Re: ADSM versus Arcserve and Backup Exec

ADSM performance is a tricky balencing act. There are many things that affect
the speed of restoring data. Some that immediatly spring to mind:

1. Co-location off. This can lead to many more tape mounts than you might expect

2. Many small tapes. This again leads to many tape mounts.
3. Too high a mount retention period. This can compound the slowness of the
above two points, especially if you only have a single tape device in the
library.
4. Slow seek time to a particular file on a tape. This is a problem that gets
worse if files are scattered across several tapes. Seeking to a particular spot
on, say, an exabyte tape can take 2 hours or more.
5. Too low a priority on the restore operation vs. the backup and archive
processing. This causes the restore to be pre-empted by any backup that is
running.
6. Slow network performance. The network is used to transport all information
for the restore client to use to compare dates etc. on files that are being
restored.
7. Tape fragmentation. Use tape reclaimation to minimise the number of tapes
holding data, and thus the number of mounts.

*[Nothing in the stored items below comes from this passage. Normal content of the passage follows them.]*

(** C6.  In every execution of the crawl loop (the passes made so far against
    any answers of the network), no URL was fetched twice and no fetched URL
    contains [#]; and at the next pass the head of the queue is discarded
    without a fetch when it was fetched before or contains [#], and fetched
    otherwise. *)
Theorem crawl_fetches_once base_url exclusion_list patterns rs :
  let s :=
    crawl_run base_url exclusion_list rs (initial base_url patterns) in
  NoDup (requests s) ∧
  Forall (λ u, hash ∉ u) (requests s) ∧
  match urls_to_crawl s with
  | [] => True
  | current_url :: rest =>
      ∀ r, ∃ s',
        crawl_iteration base_url exclusion_list r s = Some s' ∧
        if decide (current_url ∈ requests s ∨ hash ∈ current_url)
        then requests s' = requests s ∧ urls_to_crawl s' = rest ∧
             results s' = results s ∧ visited s' = visited s ∧
             common_patterns s' = common_patterns s
        else requests s' = requests s ++ [current_url]
  end.
Proof.
  intros s.
  destruct (crawl_run_inv base_url exclusion_list rs _
              (initial_inv base_url patterns)) as (Hnd & Hhash & Hvis).
  fold s in Hnd, Hhash, Hvis. split; [done|]. split; [done|].
  destruct (urls_to_crawl s) as [|u rest] eqn:Hq; [done|].
  intros r. unfold crawl_iteration. rewrite Hq.
  destruct (decide (u ∈ requests s ∨ hash ∈ u)) as [Hskip | Hfetch].
  - rewrite <- Hvis, <- str_in_hash in Hskip.
    assert (bool_decide (u ∈ visited s) || str_in [hash] u = true) as ->.
    { apply orb_true_iff. by rewrite bool_decide_eq_true. }
    eexists. split; [done|]. done.
  - rewrite <- Hvis, <- str_in_hash in Hfetch.
    assert (bool_decide (u ∈ visited s) || str_in [hash] u = false) as ->.
    { apply orb_false_iff. rewrite bool_decide_eq_false.
      rewrite <- not_true_iff_false. tauto. }
    destruct r as [|st t c l]; [by eexists|].
    destruct (raise_for_status st); [by eexists|].
    destruct (clean_content _ _ _). by eexists.
Qed.

(** C7, as stated, fails: the seed is stored whatever [max_patterns] is.
    With [max_patterns = 0] the store holds one pattern after the first
    call. *)
Lemma seed_exceeds_zero_capacity :
  ¬ (len (cleaner_run 0 [py "x"]) ≤ 0)%Z.
Proof. vm_compute. intros H. by apply H. Qed.

(** C7, amended.  When [max_patterns] is at least 1 (the default is 5), the
    number of patterns in the store never exceeds [max_patterns] across any
    sequence of [clean_content] calls; and, whatever [max_patterns] is, a
    call only appends to the store, so the number never decreases. *)
Theorem store_bounded_and_growing max_patterns pages content :
  ((1 ≤ max_patterns)%Z →
   (len (cleaner_run max_patterns pages) ≤ max_patterns)%Z) ∧
  length (cleaner_run max_patterns pages)
    ≤ length (cleaner_run max_patterns (pages ++ [content])).
Proof.
  split; [by apply cleaner_run_size|].
  rewrite cleaner_run_snoc.
  destruct (clean_content_store max_patterns
              (cleaner_run max_patterns pages) content) as (added & -> & _).
  rewrite length_app. lia.
Qed.

Lemma store_bounded_and_growing_witness :
  let pages := [replicate 600 97%N; replicate 250 97%N ++ py "b"] in
  let content := replicate 300 97%N ++ py "b" in
  (1 ≤ 5)%Z ∧
  (len (cleaner_run 5 pages) ≤ 5)%Z ∧
  length (cleaner_run 5 pages) ≤ length (cleaner_run 5 (pages ++ [content])).
Proof.
  intros pages content.
  destruct (store_bounded_and_growing 5 pages content) as [Hbound Hgrows].
  split; [lia|]. split; [apply Hbound; lia | exact Hgrows].
Defined.

(** C8, as stated, fails: the store is not kept in descending order of
    length.  After the pages ["a" * 600], ["a" * 250 + "b"] and
    ["a" * 300 + "b"] it holds texts of 600, 250 and 300 characters, in that
    order. *)
Lemma store_not_descending :
  let pages :=
    [replicate 600 97%N; replicate 250 97%N ++ py "b";
     replicate 300 97%N ++ py "b"] in
  map (λ p : Z * list N, length p.2) (cleaner_run 5 pages) = [600; 250; 300] ∧
  ¬ descending_length (cleaner_run 5 pages).
Proof.
  intros pages.
  assert (map (λ p : Z * list N, length p.2) (cleaner_run 5 pages)
          = [600; 250; 300]) as Hlens by (vm_compute; reflexivity).
  split; [exact Hlens|]. unfold descending_length. intros Hsorted.
  destruct (cleaner_run 5 pages) as [|p1 [|p2 [|p3 [|p4 l]]]];
    try discriminate Hlens.
  injection Hlens as H1 H2 H3.
  apply Sorted_inv in Hsorted as [Hsorted _].
  apply Sorted_inv in Hsorted as [_ Hhd].
  apply HdRel_inv in Hhd. lia.
Qed.

(** C8, amended.  After every [clean_content] call the patterns are in
    insertion order: a call leaves the entries of the store where they are and
    appends the new ones at the end.  The first pattern, the seed, is at least
    as long as every later one; the later ones are in the order in which they
    were found, not in order of length. *)
Theorem store_in_insertion_order max_patterns pages content :
  cleaner_run max_patterns pages
    `prefix_of` cleaner_run max_patterns (pages ++ [content]) ∧
  seed_longest (cleaner_run max_patterns (pages ++ [content])).
Proof.
  split; [|apply cleaner_run_seed_longest].
  rewrite cleaner_run_snoc.
  destruct (clean_content_store max_patterns
              (cleaner_run max_patterns pages) content) as (added & -> & _).
  by exists added.
Qed.

(** C9, as stated, fails for a status that is not 2xx and for which
    [raise_for_status] does not raise: a response with status 300 is processed
    as a page, so a record is appended, its links are enqueued and the
    cleaner is seeded. *)
Lemma status_300_is_processed :
  let base_url := py "http://ex.test/" in
  let r := Response 300 (py "T") (py "text") [py "http://ex.test/b"] in
  let s' := crawl_iteration base_url [] r (initial base_url []) in
  results <$> s' = Some [mkPageRecord base_url (py "T") (py "text")] ∧
  urls_to_crawl <$> s' = Some [py "http://ex.test/b"] ∧
  common_patterns <$> s' = Some [((-4)%Z, py "text")].
Proof. repeat split; vm_compute; reflexivity. Qed.

(** C9, amended.  When the head of the queue is fetched and the fetch fails
    (the request raises a [RequestException], or the status is one for which
    [raise_for_status] raises, 400 to 599), the pass adds no record to the
    results, enqueues nothing, leaves the patterns of the cleaner as they are
    and marks the URL visited; the loop goes on with the rest of the queue,
    and no later pass fetches the URL again. *)
Theorem fetch_failure_is_dead_end base_url exclusion_list s current_url rest r :
  urls_to_crawl s = current_url :: rest →
  current_url ∉ visited s →
  hash ∉ current_url →
  fetch_fails r = true →
  ∃ s',
    crawl_iteration base_url exclusion_list r s = Some s' ∧
    results s' = results s ∧
    urls_to_crawl s' = rest ∧
    current_url ∈ visited s' ∧
    common_patterns s' = common_patterns s ∧
    ∀ rs, ∃ more,
      requests (crawl_run base_url exclusion_list rs s')
        = requests s ++ [current_url] ++ more ∧
      current_url ∉ more.
Proof.
  intros Hq Hv Hh Hfail. unfold crawl_iteration. rewrite Hq.
  rewrite <- str_in_hash, not_true_iff_false in Hh.
  rewrite bool_decide_eq_false_2, Hh by done. cbn [orb]. cbn zeta.
  destruct r as [|status_code t c l]; [|simpl in Hfail; rewrite Hfail].
  all: eexists; split; [done|].
  all: cbn [results urls_to_crawl visited common_patterns].
  all: split; [done|]; split; [done|].
  all: split; [apply elem_of_union_r, elem_of_singleton; done|].
  all: split; [done|]; intros rs.
  all: edestruct (visited_not_fetched_again base_url exclusion_list rs)
         as (more & Hmore & Hfresh);
       [|exists more; rewrite Hmore; cbn [requests];
         by rewrite <- app_assoc].
  all: cbn [visited]; apply elem_of_union_r, elem_of_singleton; done.
Qed.

Lemma fetch_failure_is_dead_end_witness :
  let base_url := py "http://ex.test/" in
  let s := initial base_url [] in
  let r := Response 404 (py "Not Found") (py "no such page")
             [py "http://ex.test/b"] in
  ∃ s',
    crawl_iteration base_url [] r s = Some s' ∧
    results s' = results s ∧
    urls_to_crawl s' = [] ∧
    base_url ∈ visited s' ∧
    common_patterns s' = common_patterns s ∧
    ∀ rs, ∃ more,
      requests (crawl_run base_url [] rs s')
        = requests s ++ [base_url] ++ more ∧
      base_url ∉ more.
Proof.
  intros base_url s r.
  apply (fetch_failure_is_dead_end base_url [] s base_url [] r).
  - reflexivity.
  - apply not_elem_of_empty.
  - intros H%str_in_hash. vm_compute in H. discriminate H.
  - reflexivity.
Defined.

(** C10.  On a store that holds at least one pattern, the string that
    [clean_content] returns is no longer than its input. *)
Theorem clean_content_never_longer max_patterns patterns content :
  patterns ≠ [] →
  length (clean_content max_patterns patterns content).1 ≤ length content.
Proof.
  intros Hne. unfold clean_content.
  destruct patterns as [|p patterns]; [done|].
  pose proof (strip_loop_length 5 max_patterns (p :: patterns) content) as H.
  destruct (strip_loop _ _ _ _) as [cleaned patterns']. cbn [fst] in *.
  etrans; [apply strip_length | exact H].
Qed.

Lemma clean_content_never_longer_witness :
  let patterns := [((-600)%Z, replicate 600 97%N)] in
  let content := py "  " ++ replicate 250 97%N ++ py " b " in
  patterns ≠ [] ∧
  length (clean_content 5 patterns content).1 ≤ length content.
Proof.
  intros patterns content. split; [discriminate|].
  apply (clean_content_never_longer 5 patterns content). discriminate.
Defined.

End properties.

(** ** Trimming and splitting *)

Section trimming.
Implicit Types s field : list N.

Where I am currently working, we did a full DR test of one of our SP nodes over
FDDI, and recovered the box, plus about 25GB of data in  about 6 hours from
start to finish. We use a 3575 L24 library with four tape drives. The data was a
mixture of normal files backed up with DSMC, together with some Oracle databases
backed up using SQL*Backtrack (please don't ask me about Backtrack, our DBA's
look after that side of things).

So the golden rules to follow if you are backing up GB of data are:

1. Go for the fastest network you can afford. If possible, put in a special
network for ADSM (FDDI, ATM, or 100Mb/s Ethernet).
2. Go for a tape technology that provides fast seek time as well as fast backup
time (IBM 3570 tapes are ideal, although 3590, 3595 and possibly DLT are also
probably suitable).
3. Have more tape drives than you need for regular backup operations, to allow
you to have at least one spare for restore operations.
4. Make sure that you don't have your mount retention too high
5. If files are changing frequently, from many different client systems,
consider co-location to minimise the number of tape mounts for recovery.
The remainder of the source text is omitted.